The church is named after San Tommaso Apostolo (Saint Thomas the Apostle). A church on the site dates back to the tenth century, the present orientation was set in 1395, and the exterior and much of the interior decorations are due to reconstructions in the 16th and 17th centuries. For example, The Baroque architecture layout we see today was completed in 1652 by Giuseppe Sardi, using a design originally by Baldassare Longhena. The church was reinforced and the facade decorated with two statues in 1742 by Francesco Bognolo. Presently, the church is used for practice of Roman Catholic, Neocatechumenal Way services and functions.

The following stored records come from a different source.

(** X20.  Without [-n], a scan that finds no network makes [main] raise
    [ValueError] after the command has run, with nothing printed: the
    widest value of a column is taken over an empty sequence. *)
Theorem main_without_networks (todecimal : N -> option N)
    (call_subprocess : str -> list byte) (argv : list str) (s : str) :
  lit "-n" ∉ argv ->
  bytes_decode UTF8 Ignore (call_subprocess OSXWifiScanner_get_cmd) = Return s ->
  parse_output todecimal s = Return [] ->
  print_wifi_networks [] = ([], Raise ValueError)
  /\ main todecimal call_subprocess (lit "Darwin") argv
     = ([OSXWifiScanner_get_cmd], [], Raise ValueError).
Proof.
  intros Hn Hs Hp. split; [reflexivity|]. unfold main.
  rewrite (main_access_points_darwin_parse _ _ _ s Hs), Hp.
  now rewrite bool_decide_eq_false_2.
Qed.

Lemma main_without_networks_witness :
  print_wifi_networks [] = ([], Raise ValueError)
  /\ main unicode14_todecimal silent_command (lit "Darwin") [lit "main.py"; lit "en0"]
     = ([OSXWifiScanner_get_cmd], [], Raise ValueError).
Proof.
  apply (main_without_networks unicode14_todecimal silent_command _ []).
  - vm_compute. intros H.
    repeat (apply elem_of_cons in H as [H|H]; [discriminate|]). inversion H.
  - vm_compute. reflexivity.
  - vm_compute. reflexivity.
Defined.

(** X21.  The arguments of [main] count only through the presence of
    [-n]: the device they name has no effect on the command, on the
    lines printed or on the outcome. *)
Theorem main_ignores_device (todecimal : N -> option N)
    (call_subprocess : str -> list byte) (operating_system : str)
    (argv argv' : list str) :
  (lit "-n" ∈ argv <-> lit "-n" ∈ argv') ->
  main todecimal call_subprocess operating_system argv
  = main todecimal call_subprocess operating_system argv'.
Proof.
  intros Hn. unfold main.
  rewrite (main_access_points_any_device todecimal call_subprocess operating_system
             _ (hd [] match filter (fun x => contains x (lit "-") = false) (drop 1 argv')
                      with [] => [lit ""] | _ :: _ =>
                        filter (fun x => contains x (lit "-") = false) (drop 1 argv')
                      end)).
  destruct (main_access_points _ _ _ _) as [commands [aps|e]]; [|reflexivity].
  now rewrite (bool_decide_ext _ _ Hn).
Qed.

Lemma main_ignores_device_witness :
  main unicode14_todecimal sample_command (lit "Darwin") [lit "main.py"; lit "en0"]
  = main unicode14_todecimal sample_command (lit "Darwin") [lit "main.py"; lit "en1"; lit "-v"].
Proof.
  apply main_ignores_device.
  vm_compute. split; intros H;
    repeat (apply elem_of_cons in H as [H|H]; [discriminate|]); inversion H.
Defined.

(** X22.  With [PYTHON_ENV] set to a string that is not empty, [sample]
    runs no command and gives the dict of its one built-in record, on
    every operating system, the unsupported ones included. *)
Theorem sample_with_python_env (todecimal : N -> option N)
    (call_subprocess : str -> list byte) (operating_system value device : str) :
  value <> [] ->
  sample todecimal call_subprocess operating_system (Some value) device
  = ([], Return {[ lit "X XX:XX:XX:XX:XX:84" := 100%Z ]}).
Proof.
  intros Hv. unfold sample, get_scanner.
  destruct value as [|c value]; [congruence|].
  destruct (bool_decide (operating_system = lit "Darwin")); simpl;
    unfold aps_to_dict; simpl; rewrite insert_empty; reflexivity.
Qed.

Lemma sample_with_python_env_witness :
  sample unicode14_todecimal sample_command (lit "Linux") (Some (lit "test")) (lit "")
  = ([], Return {[ lit "X XX:XX:XX:XX:XX:84" := 100%Z ]}).
Proof. apply sample_with_python_env. vm_compute. discriminate. Defined.

(** X23.  With [PYTHON_ENV] unset, or set to the empty string, [sample]
    scans: on Darwin it runs the command and gives the dict of the
    records parsed from what the command wrote, or the error of the
    parse; on any other system it runs nothing and raises
    [AttributeError]. *)
Theorem sample_without_python_env (todecimal : N -> option N)
    (call_subprocess : str -> list byte) (operating_system : str)
    (PYTHON_ENV : option str) (device s : str) :
  PYTHON_ENV = None \/ PYTHON_ENV = Some [] ->
  bytes_decode UTF8 Ignore (call_subprocess OSXWifiScanner_get_cmd) = Return s ->
  sample todecimal call_subprocess operating_system PYTHON_ENV device
  = if bool_decide (operating_system = lit "Darwin")
    then ([OSXWifiScanner_get_cmd],
          let* aps := parse_output todecimal s in Return (aps_to_dict aps))
    else ([], Raise AttributeError).
Proof.
  intros Henv Hs. unfold sample, get_scanner.
  destruct (bool_decide (operating_system = lit "Darwin")).
  - unfold get_access_points, ensure_str. simpl in *. rewrite Hs.
    destruct Henv as [-> | ->]; reflexivity.
  - destruct Henv as [-> | ->]; reflexivity.
Qed.

Lemma sample_without_python_env_witness :
  sample unicode14_todecimal sample_command (lit "Darwin") (Some []) (lit "")
  = ([OSXWifiScanner_get_cmd],
     Return {[ lit "HomeNet aa:bb:cc:dd:ee:ff" := 90%Z ]})
  /\ sample unicode14_todecimal sample_command (lit "Linux") None (lit "")
     = ([], Raise AttributeError).
Proof.
  split.
  - rewrite (sample_without_python_env unicode14_todecimal sample_command
               (lit "Darwin") (Some []) (lit "")
               (sample_header ++ newline ++ sample_aligned_line ++ newline)
               (or_intror eq_refl));
      vm_compute; reflexivity.
  - rewrite (sample_without_python_env unicode14_todecimal sample_command
               (lit "Linux") None (lit "")
               (sample_header ++ newline ++ sample_aligned_line ++ newline)
               (or_introl eq_refl));
      vm_compute; reflexivity.
Defined.

(** ** Output in ASCII *)

Lemma ascii_bytes_cons (c : N) (s : str) :
  ascii_bytes (c :: s) =
  match Byte.of_N c with
  | Some b => b :: ascii_bytes s
  | None => ascii_bytes s
  end.
Proof. reflexivity. Qed.

Lemma decode_utf8_ascii (h : errors) (s : str) :
  Forall (fun c => c < 0x80) s ->
  decode_utf8 h (ascii_bytes s) = Return s.
Proof.
  induction 1 as [|c s Hc _ IH]; [reflexivity|].
  rewrite ascii_bytes_cons.
  destruct (Byte.of_N c) as [b|] eqn:Hb.
  - apply Byte.to_of_N in Hb. cbn [decode_utf8]. rewrite Hb.
    destruct (N.ltb_spec c 0x80) as [_|Hge]; [|lia].
    rewrite IH. reflexivity.
  - apply Byte.of_N_None_iff in Hb. lia.
Qed.

(** X24.  When the scan command writes an ASCII text, the scan on Darwin
    is the parse of that very text: decoding changes nothing. *)
Theorem main_access_points_ascii (todecimal : N -> option N)
    (call_subprocess : str -> list byte) (device s : str) :
  Forall (fun c => c < 0x80) s ->
  call_subprocess OSXWifiScanner_get_cmd = ascii_bytes s ->
  ensure_str (PyBytes (ascii_bytes s)) = Return (PyStr s)
  /\ main_access_points todecimal call_subprocess (lit "Darwin") device
     = ([OSXWifiScanner_get_cmd], parse_output todecimal s).
Proof.
  intros Hs Hc. pose proof (decode_utf8_ascii Ignore s Hs) as Hd. split.
  - unfold ensure_str. simpl. rewrite Hd. reflexivity.
  - apply main_access_points_darwin_parse. rewrite Hc. exact Hd.
Qed.

Lemma main_access_points_ascii_witness :
  ensure_str (PyBytes (ascii_bytes (sample_header ++ newline ++ sample_aligned_line ++ newline)))
  = Return (PyStr (sample_header ++ newline ++ sample_aligned_line ++ newline))
  /\ main_access_points unicode14_todecimal sample_command (lit "Darwin") (lit "en0")
     = ([OSXWifiScanner_get_cmd],
        parse_output unicode14_todecimal
          (sample_header ++ newline ++ sample_aligned_line ++ newline)).
Proof.
  apply main_access_points_ascii.
  - vm_compute. repeat constructor.
  - reflexivity.
Defined.

(** ** Keys without collision *)

(** X25.  Two records whose addresses hold no blank have the same key
    only if they have the same name and the same address. *)
Theorem ap_key_injective (a b : AccessPoint) :
  0x20 ∉ bssid a ->
  0x20 ∉ bssid b ->
  ap_key a = ap_key b ->
  ssid a = ssid b /\ bssid a = bssid b.
Proof.
  unfold ap_key. change (lit " ") with [0x20]. simpl.
  intros Ha Hb H.
  apply not_elem_of_app_cons_inv_r in H as (H1 & _ & H2); [split|..]; assumption.
Qed.

Lemma ap_key_injective_witness :
  ssid HomeNet = ssid HomeNet /\ bssid HomeNet = bssid HomeNet.
Proof.
  apply ap_key_injective; try reflexivity;
    vm_compute; intros H;
    repeat (apply elem_of_cons in H as [H|H]; [discriminate|]); inversion H.
Defined.

(** ** Records and lines *)

Lemma for_lines_count (todecimal : N -> option N) (lines : list str) (st st' : locals) :
  for_lines todecimal st lines = Return st' ->
  (length (results st') <= length (results st) + length lines)%nat.
Proof.
  revert st. induction lines as [|line lines IH]; intros st; simpl.
  - intros [= <-]. lia.
  - destruct (loop_body todecimal st line) as [st1|] eqn:H1; simpl; [|discriminate].
    intros H. apply IH in H.
    apply loop_body_adds in H1 as [H1|(cb & ap & _ & H1)]; rewrite H1 in H.
    + lia.
    + rewrite length_app in H. simpl in H. lia.
Qed.

Lemma split_go_length (sep : str) (skip : nat) (cur s : str) :
  (1 <= length (split_go sep skip cur s))%nat.
Proof.
  revert skip cur. induction s as [|c s IH]; intros skip cur; simpl; [lia|].
  destruct skip; [|apply IH].
  destruct (startswith (c :: s) sep); simpl; [lia|apply IH].
Qed.

(** X26.  A parse gives fewer records than the text has lines: a line
    gives one record at most, and the first line gives none. *)
Theorem parse_output_fewer_than_lines (todecimal : N -> option N) (output : str)
    (lines : list str) (aps : list AccessPoint) :
  split output newline = Return lines ->
  parse_output todecimal output = Return aps ->
  (length aps < length lines)%nat.
Proof.
  intros Hl. unfold parse_output. rewrite Hl. simpl.
  assert (Hne : (1 <= length lines)%nat).
  { injection Hl as <-. apply split_go_length. }
  destruct lines as [|line lines]; [simpl in Hne; lia|]. simpl.
  destruct (loop_body todecimal initial_locals line) as [st1|] eqn:H1; simpl;
    [|discriminate].
  destruct (for_lines todecimal st1 lines) as [st'|] eqn:H2; simpl; [|discriminate].
  intros [= <-]. apply for_lines_count in H2.
  assert (Hr : results st1 = []).
  { unfold loop_body in H1. destruct (is_header line).
    - unfold header_branch, index in H1.
      destruct (find line (lit "SECURITY")); [|discriminate].
      destruct (find line (lit "SSID")); [|discriminate].
      destruct (find line (lit "RSSI")); [|discriminate].
      simpl in H1. injection H1 as <-. reflexivity.
    - simpl in H1. rewrite andb_false_r in H1. simpl in H1.
      injection H1 as <-. reflexivity. }
  rewrite Hr in H2. simpl in H2. lia.
Qed.

Lemma parse_output_fewer_than_lines_witness :
  (length [HomeNet] < 3)%nat.
Proof.
  apply (parse_output_fewer_than_lines unicode14_todecimal
           (sample_header ++ newline ++ sample_aligned_line ++ newline)
           [sample_header; sample_aligned_line; []] [HomeNet]).
  - vm_compute. reflexivity.
  - vm_compute. reflexivity.
Defined.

Few of the movable interior decorations remain. The main altar once had statues of Saints Thomas and Peter (1616) sculpted in marble by Girolamo Campagna. It once had two altarpieces by Palma Vecchio: a Madonna and Child with St Francis and John the Baptist and a St Mark and St. Aniano. It also had a main altarpiece depicting Crucifixion Scene by Andrea Vicentino, who also had a number of other works inside the church. Frescoed on the walls of the nave and still extant is a depiction of the Martyrdom of St Thomas by Jacopo Guarana and an altarpiece of the Incredulity of St Thomas by Antonio Zanchi remains.

High on an outside wall, is the sarcophagus of Giovanni Priuli, a 14th-century war hero and senator. He lies with his feet resting on a small dog. On the left side above a portal, is a 15th-century relief of the Madonna della Misericordia (Our Lady of Mercy).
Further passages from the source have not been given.